Available data below:

(** The body of the request handler's [try] block. *)
Definition callback_body (url : option string) : M SetupWorld unit :=
  if negb (url_startsWith url "/callback")
  then respond 404 [] "Not found"
  else
    let* ps := lift (match url_search_params (default "" url) with
                     | Some ps => Ok ps
                     | None => Throw TypeError
                     end) in
    let code := search_get ps "code" in
    let state := search_get ps "state" in
    let error := search_get ps "error" in
    if truthy error then
      let* _ := console_log [LVal (VStr "Spotify error:"); LVal error] in
      let* _ := respond 400 [] "Auth error" in
      shutdown 1
    else if negb (truthy code) || strict_ne_string state STATE then
      let* _ := console_log [LVal (VStr "Missing code or state mismatch")] in
      let* _ := respond 400 [] "Bad request" in
      shutdown 1
    else
      (* Exchange code -> tokens *)
      let* r := setup_fetch (exchange_request (js_to_string code)) in
      if negb (resp_ok r) then
        let txt := text_or_empty r in
        let* _ := console_log [LVal (VStr "Token exchange failed:");
                               LVal (VNum (Int (resp_status r)));
                               LVal (VStr txt)] in
        let* _ := respond 500 [] "Token exchange failed" in
        shutdown 1
      else
        let* json := setup_res_json r in
        let* access := lift (get_prop json "access_token") in
        let* refresh := lift (get_prop json "refresh_token") in
        let* expires := lift (get_prop json "expires_in") in
        let* _ := console_log
                    [LVal (VStr (LF +:+ "✅ Success! Save these (also writing .env):"))] in
        let* _ := console_log [LVal (VStr "SPOTIFY_REFRESH_TOKEN="); LVal refresh] in
        let* _ := console_log
                    [LVal (VStr "SPOTIFY_ACCESS_TOKEN ="); LVal access;
                     LVal (VStr ("(expires in " +:+ js_to_string expires +:+ "s)"))] in
        let lines := env_lines refresh access in
        let* _ := try_catch (persist lines)
                    (fun e => console_log
                                [LVal (VStr "Could not write .env/.gitignore:");
                                 LExn e]) in
        let* _ := respond 200 [("Content-Type", "text/html")]
                    "<h1>All set!</h1><p>You can close this window.</p>" in
        shutdown 0.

End of Available data.

§ **Activity**: Pull every line containing "negb" from the material above.

§ **Result**:
  if negb (url_startsWith url "/callback")
    else if negb (truthy code) || strict_ne_string state STATE then
      if negb (resp_ok r) then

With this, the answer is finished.